Brief |
Transcribe only the lines between the first line of the records and the line containing "Lemma wp_nilOrData m", inclusive, exactly as written.

============================================================

(* ===== verification/AbtQuery.v ===== *)
(** * abt: searching and enumerating a tree

    First the searches and the traversal by recursion, then the iterators.  The stack of
    an iterator is a path of the tree; a parent on it has been visited when the path
    leaves it to the right, which the code finds out by comparing pointers. *)

From stdpp Require Import gmap.
From S2P Require Import Prelude.
From S2P Require Import Abt.
From S2P Require Import AbtTree.
From S2P Require Import AbtOps.
From S2P Require Import AbtInsert.
From S2P Require Import AbtDelete.

Section Query.
Context {D : Type} `{EqDecision D}.
Abbreviation any := (option D).
Implicit Types (m : gmap loc (node32 (D:=D))) (ts : gmap loc T) (t l r : tree (D:=D)) (p : ptr) (kd : Z * any).

(** [p] points to a node of the heap holding the entry, or is [nil]. *)
Definition points m p (e : option (Z * any)) : Prop :=
  match e with Some kd => exists a, p = Some a /\ holds m a kd | None => p = None end.

Lemma wp_nilOrData m ts p e (Q : any -> store -> Prop) :
  points m p e -> Q (match e with Some (_, d) => d | None => None end) (Store m ts) -> wp (nilOrData p) Q (Store m ts).
Proof.
  destruct e as [[k d]|]; cbn.
  - intros (a & -> & n & Ha & Ek & Ed) HQ. cbn in Ek, Ed. unfold nilOrData. abt_steps. by rewrite Ed.
  - by intros ->.
Qed.
Lemma wp_nilOrKeyAndData m ts p e (Q : Z * any -> store -> Prop) :
  points m p e -> Q (default (NOT_KEY32, None) e) (Store m ts) -> wp (nilOrKeyAndData p) Q (Store m ts).
Proof.
  destruct e as [[k d]|]; cbn.
  - intros (a & -> & n & Ha & Ek & Ed) HQ. cbn in Ek, Ed. unfold nilOrKeyAndData. abt_steps. by rewrite Ek, Ed.
  - by intros ->.
Qed.

Lemma holds_root m a l k d h r : rep m (N a l k d h r) -> holds m a (k, d).
Proof. intros (Ha & _). by exists (Node32 (rt l) (rt r) d k h). Qed.

Lemma find_loop m ts t x fuel (Q : ptr -> store -> Prop) :
  rep m t -> bst t -> avl t -> hf t < Z.of_nat fuel ->
  (forall p, points m p ((x,.) <$> assoc x (elements t)) -> Q p (Store m ts)) ->
  wp (loop fuel (fun t : ptr =>
    match t with
    | None => break None
    | Some _ =>
        n <- deref t ;;
        if x <? Abt.key n then continue (left n)
        else if x >? Abt.key n then continue (right n)
        else break t
    end) (rt t)) Q (Store m ts).
Proof.
  revert t. induction fuel as [|fuel IH]; intros t Hrep Hbst Havl Hf HQ; [apply avl_nonneg in Havl; lia|].
  apply wp_loop_S. destruct t as [|a l k d h r]; [by apply wp_break, HQ|].
  pose proof Hrep as (Ha & Rl & Rr). pose proof Havl as (Eh & Hd1 & Hd2 & Hl & Hr). cbn [rt hf] in *. abt_steps.
  rewrite Z.gtb_ltb. destruct (Z.ltb_spec x k); [|destruct (Z.ltb_spec k x)].
  - apply wp_continue, IH; [done|by eapply bst_left|done|lia|]. intros p Hp. apply HQ. by rewrite assoc_lt.
  - apply wp_continue, IH; [done|by eapply bst_right|done|lia|]. intros p Hp. apply HQ. by rewrite assoc_gt.
  - assert (x = k) as -> by lia. apply wp_break, HQ. rewrite assoc_eq by done. exists a.
    split; [done|]. by eapply holds_root.
Qed.

Lemma last_app_ne {A} x (l1 l2 : list A) : l2 <> [] -> last (l1 ++ x :: l2) = last l2.
Proof. intros H. destruct l2 as [|y l2]; [done|]. by rewrite last_app_cons. Qed.
Lemma elements_ne t : t <> E -> elements t <> [].
Proof. destruct t as [|? l]; [done|]. intros _. cbn. by destruct (elements l). Qed.

(** The first and the last entry. *)
Lemma min_loop m ts t fuel (Q : ptr -> store -> Prop) :
  t <> E -> rep m t -> avl t -> hf t <= Z.of_nat fuel ->
  (forall p, points m p (head (elements t)) -> Q p (Store m ts)) ->
  wp (loop fuel (fun t : ptr =>
        n <- deref t ;;
        if bool_decide (left n <> None) then continue (left n) else break t) (rt t)) Q (Store m ts).
Proof.
  revert t. induction fuel as [|fuel IH]; intros t Hne Hrep Havl Hf HQ.
  { apply avl_hf_pos in Havl as [_ Hp]. specialize (Hp Hne). lia. }
  destruct t as [|a l k d h r]; [done|]. pose proof Hrep as (Ha & Rl & Rr).
  pose proof Havl as (Eh & Hd1 & Hd2 & Hl & Hr). cbn [rt hf] in *.
  pose proof (avl_nonneg _ Hr). apply wp_loop_S. abt_steps. destruct l as [|al ll kl dl hl lr].
  - rewrite bool_decide_false by (cbn; tauto). apply wp_break, HQ. exists a. split; [done|]. by eapply holds_root.
  - rewrite bool_decide_true by done. apply wp_continue. apply (IH (N al ll kl dl hl lr)); try done; [lia|].
    intros p Hp. apply HQ. cbn [elements] in *. by destruct (elements ll).
Qed.
Lemma max_loop m ts t fuel (Q : ptr -> store -> Prop) :
  t <> E -> rep m t -> avl t -> hf t <= Z.of_nat fuel ->
  (forall p, points m p (last (elements t)) -> Q p (Store m ts)) ->
  wp (loop fuel (fun t : ptr =>
        n <- deref t ;;
        if bool_decide (right n <> None) then continue (right n) else break t) (rt t)) Q (Store m ts).
Proof.
  revert t. induction fuel as [|fuel IH]; intros t Hne Hrep Havl Hf HQ.
  { apply avl_hf_pos in Havl as [_ Hp]. specialize (Hp Hne). lia. }
  destruct t as [|a l k d h r]; [done|]. pose proof Hrep as (Ha & Rl & Rr).
  pose proof Havl as (Eh & Hd1 & Hd2 & Hl & Hr). cbn [rt hf] in *.
  pose proof (avl_nonneg _ Hl). apply wp_loop_S. abt_steps. destruct r as [|ar rl kr dr hr rr].
  - rewrite bool_decide_false by (cbn; tauto). apply wp_break, HQ. cbn [elements]. rewrite last_snoc.
    exists a. split; [done|]. by eapply holds_root.
  - rewrite bool_decide_true by done. apply wp_continue. apply (IH (N ar rl kr dr hr rr)); try done; [lia|].
    intros p Hp. apply HQ. cbn [elements] in *. rewrite last_app_ne; [done|].
    by apply (elements_ne (N ar rl kr dr hr rr)).
Qed.

(** *** Bounds *)

Definition glb_ok (x : Z) (eq : bool) (kd : Z * any) : Prop := kd.1 < x \/ (eq = true /\ kd.1 = x).
Definition lub_ok (x : Z) (eq : bool) (kd : Z * any) : Prop := x < kd.1 \/ (eq = true /\ kd.1 = x).
#[export] Instance glb_ok_dec x eq kd : Decision (glb_ok x eq kd).
Proof. unfold glb_ok. apply _. Defined.
#[export] Instance lub_ok_dec x eq kd : Decision (lub_ok x eq kd).
Proof. unfold lub_ok. apply _. Defined.

Definition glb_entry x eq (l : list (Z * any)) : option (Z * any) := last (filter (glb_ok x eq) l).
Definition lub_entry x eq (l : list (Z * any)) : option (Z * any) := head (filter (lub_ok x eq) l).
Definition or_else {A} (o o' : option A) : option A := match o with Some a => Some a | None => o' end.

Lemma filter_none {A} (P : A -> Prop) `{forall x, Decision (P x)} (l : list A) : (forall x, x ∈ l -> ~ P x) -> filter P l = [].
Proof.
  induction l as [|x l IH]; intros Hl; [done|]. rewrite filter_cons_False by (apply Hl; left).
  apply IH. intros y Hy. apply Hl. by right.
Qed.

Lemma above_elem (l : list (Z * any)) x kd : above l x -> kd ∈ l -> x < kd.1.
Proof. intros H Hkd. apply H, list_elem_of_fmap. by exists kd. Qed.
Lemma below_elem (l : list (Z * any)) x kd : below l x -> kd ∈ l -> kd.1 < x.
Proof. intros H Hkd. apply H, list_elem_of_fmap. by exists kd. Qed.

Lemma glb_entry_N x eq a l k d h r :
  bst (N a l k d h r) ->
  glb_entry x eq (elements (N a l k d h r)) =
    if k <? x then or_else (glb_entry x eq (elements r)) (Some (k, d))
    else if eq && (x =? k) then Some (k, d) else glb_entry x eq (elements l).
Proof.
  intros (_ & _ & Hl & Hr)%bst_N. unfold glb_entry. cbn [elements]. rewrite filter_app.
  destruct (Z.ltb_spec k x).
  - rewrite filter_cons_True by (by left). unfold or_else. by rewrite last_app_cons, last_cons.
  - assert (filter (glb_ok x eq) (elements r) = []) as Er.
    { apply filter_none. intros kd Hkd%(above_elem _ _ _ Hr) [|[_ ?]]; lia. }
    destruct (eq && (x =? k)) eqn:Ex; reflect.
    + rewrite filter_cons_True by (right; cbn; lia || (split; [done|lia])). by rewrite Er, last_snoc.
    + rewrite filter_cons_False, Er, app_nil_r; [done|]. intros [?|[-> ?]]; cbn in *; [lia|]. destruct Ex; reflect; [done|lia].
Qed.
Lemma lub_entry_N x eq a l k d h r :
  bst (N a l k d h r) ->
  lub_entry x eq (elements (N a l k d h r)) =
    if x <? k then or_else (lub_entry x eq (elements l)) (Some (k, d))
    else if eq && (x =? k) then Some (k, d) else lub_entry x eq (elements r).
Proof.
  intros (_ & _ & Hl & Hr)%bst_N. unfold lub_entry. cbn [elements]. rewrite filter_app.
  destruct (Z.ltb_spec x k).
  - rewrite filter_cons_True by (by left). unfold or_else. by destruct (filter _ (elements l)).
  - assert (filter (lub_ok x eq) (elements l) = []) as ->.
    { apply filter_none. intros kd Hkd%(below_elem _ _ _ Hl) [|[_ ?]]; lia. }
    destruct (eq && (x =? k)) eqn:Ex; reflect.
    + by rewrite filter_cons_True by (right; split; [done|cbn; lia]).
    + rewrite filter_cons_False; [done|]. intros [?|[-> ?]]; cbn in *; [lia|]. destruct Ex; reflect; [done|lia].
Qed.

============================================================

Problem solution |
(* ===== verification/AbtQuery.v ===== *)
(** * abt: searching and enumerating a tree

    First the searches and the traversal by recursion, then the iterators.  The stack of
    an iterator is a path of the tree; a parent on it has been visited when the path
    leaves it to the right, which the code finds out by comparing pointers. *)

From stdpp Require Import gmap.
From S2P Require Import Prelude.
From S2P Require Import Abt.
From S2P Require Import AbtTree.
From S2P Require Import AbtOps.
From S2P Require Import AbtInsert.
From S2P Require Import AbtDelete.

Section Query.
Context {D : Type} `{EqDecision D}.
Abbreviation any := (option D).
Implicit Types (m : gmap loc (node32 (D:=D))) (ts : gmap loc T) (t l r : tree (D:=D)) (p : ptr) (kd : Z * any).

(** [p] points to a node of the heap holding the entry, or is [nil]. *)
Definition points m p (e : option (Z * any)) : Prop :=
  match e with Some kd => exists a, p = Some a /\ holds m a kd | None => p = None end.

Lemma wp_nilOrData m ts p e (Q : any -> store -> Prop) :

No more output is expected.